Koncert Oasis: Mężczyzna zmarł po upadku na stadionie Wembley

Żałosne widowisko. Mężczyzna po czterdziestce zmarł wieczorem w sobotę 2 sierpnia po upadku podczas koncertu Oasis na stadionie Wembley w Londynie, poinformowała policja w oświadczeniu w niedzielę. Według rzecznika, obecni na miejscu zdarzenia policjanci, ratownicy medyczni i ratownicy medyczni zostali wezwani około godziny 22:19 „w związku z doniesieniami o zranieniu jednej osoby”.
„Znaleziono mężczyznę po czterdziestce z obrażeniami wskazującymi na upadek. Niestety, na miejscu stwierdzono jego zgon” – dodała policja. „Stadion był pełny” – podkreślili również, prosząc widzów, którzy byli świadkami zdarzenia, o przekazanie wszelkich przydatnych informacji.
W oświadczeniu wydanym przez BBC bracia Liam i Noel Gallagherowie napisali, że są „zszokowani i zasmuceni” tą wiadomością, składając „najgłębsze kondolencje rodzinie i przyjaciołom” ofiary.
„Nasze myśli są z rodziną” kibica, powiedział rzecznik stadionu Wembley. Kolejny koncert Oasis na stadionie, w niedzielny wieczór, dzień po tragedii, wciąż był planowany.
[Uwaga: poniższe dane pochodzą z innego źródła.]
(** * MeshMonk registration primitives: a shallow embedding

    The development follows the free functions of the registration
    namespace ([fuse_affinities], [affinity_to_correspondences],
    [rigid_transformation], [vector_block_average], the Gaussian
    interpolation and smoothing routines and [viscoelastic_transformation]).

    Scalars.  The C++ [float] is idealised: a value is either a finite real
    number, on which arithmetic is exact (no rounding, no overflow), or the
    single non-finite value [NaN], which stands for IEEE NaN and the two
    infinities alike.  A division by zero produces [NaN], every arithmetic
    operation having a [NaN] operand produces [NaN], and every ordered
    comparison with [NaN] is false.  In particular [std::exp] is the real
    exponential and is never zero, whereas the binary32 value underflows to
    zero for arguments below about -104; the properties that rest on exact
    arithmetic say so.

    Containers.  Eigen vectors and matrices with a dynamic dimension are
    lists; reading an index past the end (undefined in C++) yields [NaN],
    writing past the end leaves the container as it is.  A call of the
    source that indexes past the end has no defined result: a property
    stated for a class of calls carries as a hypothesis the size condition
    under which the code stays within its containers.

    Library calls.  The self-adjoint eigensolver of Eigen and the
    k-nearest-neighbour search of helper_functions are parameters of the
    functions that call them; what is proved of those functions holds for
    every result the calls may return.  Messages written to [cerr] are
    returned as a list. *)

From Stdlib Require Import Reals Lra List Arith Lia Bool.
Import ListNotations.

Open Scope R_scope.

(** ** Scalars *)

Inductive float : Type :=
| Fin (r : R)
| NaN.

Declare Scope float_scope.
Delimit Scope float_scope with fl.
Bind Scope float_scope with float.
(** Symmetry is what the property rests on, [assignTerrain] reading only
    the list of the region it assigns: on a one-directional list, region 0
    listing region 1 and region 1 nobody, both get terrain 0. *)
Lemma coloringValid_fails_one_way :
  adjOverRegions adjOneWay ∧
  assignTerrain adjOneWay = Some (replicate 18 0) ∧
  ¬ coloringValid adjOneWay.
Proof.
  split; [apply adjOverRegions_adjOneWay|]. split; [reflexivity|].
  intros Hvalid.
  destruct (Hvalid (replicate 18 0) 0 1 0 0) as [?|Hfull]; try done.
  - exists [1]. split; [reflexivity|]. apply elem_of_cons. by left.
  - destruct Hfull as (before & nbrs & _ & Hnbrs & Hused).
    injection Hnbrs as <-.
    destruct (Hused 0) as (n & Hin & _); [unfold numTerrains; lia|].
    by apply elem_of_nil in Hin.
Qed.

(** ** Adjacency builder *)

Lemma regionsTotal_get regions i :
  regionsTotal regions → 0 ≤ i < hMapSize →
  ∃ r, vget regions i = Some r ∧ 0 ≤ r < numRegions.
Proof.
  intros [Hlen Hall] Hi. destruct (vget_is_Some regions i) as [r Hr].
  { by rewrite Hlen. }
  exists r. split; [done|]. apply vget_Some in Hr as [_ Hr].
  rewrite Forall_lookup in Hall. by apply (Hall _ _ Hr).
Qed.

Lemma regionsTotal_range regions i r :
  regionsTotal regions → vget regions i = Some r → 0 ≤ r < numRegions.
Proof.
  intros [_ Hall] [_ Hr]%vget_Some.
  rewrite Forall_lookup in Hall. by apply (Hall _ _ Hr).
Qed.

Lemma borderSeen_snoc regions i pre an r1 r2 :
  borderSeen regions i (pre ++ [an]) r1 r2 ↔
  borderSeen regions i pre r1 r2 ∨
  (vget regions i = Some r1 ∧ vget regions an = Some r2).
Proof.
  unfold borderSeen. split.
  - intros [?|[Hi (an' & [Hin| ->%list_elem_of_singleton]%elem_of_app & Han)]].
    + left. by left.
    + left. right. eauto.
    + right. done.
  - intros [[?|[Hi (an' & Hin & Han)]]|[Hi Han]].
    + by left.
    + right. split; [done|]. exists an'. rewrite elem_of_app. auto.
    + right. split; [done|]. exists an.
      rewrite elem_of_app, list_elem_of_singleton. auto.
Qed.

Lemma borderSeen_next regions i av r1 r2 :
  aryNeighbors i = Some av →
  borderSeen regions (i + 1) [] r1 r2 ↔ borderSeen regions i av r1 r2.
Proof.
  intros Hav. unfold borderSeen. split.
  - intros [(c & av' & an & Hc & Hav' & Hin & Hr1 & Hr2)|[_ (an & Hin & _)]].
    + destruct (decide (c = i)) as [->|Hne].
      * right. rewrite Hav in Hav'. injection Hav' as <-. eauto.
      * left. exists c, av', an. split; [lia|done].
    + by apply elem_of_nil in Hin.
  - intros [(c & av' & an & Hc & Hrest)|[Hr1 (an & Hin & Hr2)]].
    + left. exists c, av', an. split; [lia|done].
    + left. exists i, av, an. pose proof (vget_lt _ _ _ Hr1).
      split; [lia|done].
Qed.
(** * QMD search modal: a shallow embedding of [src/main.ts]

    The development follows the layout of the source file:
    - JavaScript strings and the string built-ins the plugin calls;
    - [sanitizeJson], the repair pass run before [JSON.parse];
    - a model of [JSON.parse] (ECMA-404 grammar);
    - the helpers [cleanFilePath], [normalizeForMatch] and the reconciler
      [resolveVaultFile];
    - the search session: [runSearch], the child-process handlers,
      [renderResults], [moveSelection] and the keyboard handlers. *)

From Stdlib Require Import String Ascii.
From Stdlib Require Import List Bool Arith NArith ZArith Lia.
From Stdlib Require DecimalString HexadecimalString DecimalPos.
Import ListNotations.

Set Implicit Arguments.
Open Scope N_scope.

(* ------------------------------------------------------------------ *)
(** * JavaScript strings *)
(* ------------------------------------------------------------------ *)

(** A JavaScript string is a sequence of UTF-16 code units;
    [s.charCodeAt(i)] is the [i]-th element. *)
Abbreviation cu := N (only parsing).
Abbreviation jsstring := (list N) (only parsing).

(** [js "..."] is the JavaScript string with the same (8-bit) characters. *)
Fixpoint js (s : string) : jsstring :=
  match s with
  | EmptyString => []
  | String a r => N_of_ascii a :: js r
  end.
Był to ostatni z serii siedmiu londyńskich koncertów, kilka tygodni po reaktywacji zespołu na początku lipca po szesnastoletniej przerwie.
Kultowy duet britpopowy zaplanował 41 koncertów na całym świecie w ramach swojej trasy powrotnej, na którą sprzedano około 900 000 biletów. Zagrali już w Cardiff i swoim rodzinnym Manchesterze. Bracia Gallagher udadzą się następnie do Edynburga w Szkocji, gdzie ruszą w trasę międzynarodową, która zabierze ich do Stanów Zjednoczonych, Japonii, Australii i Brazylii.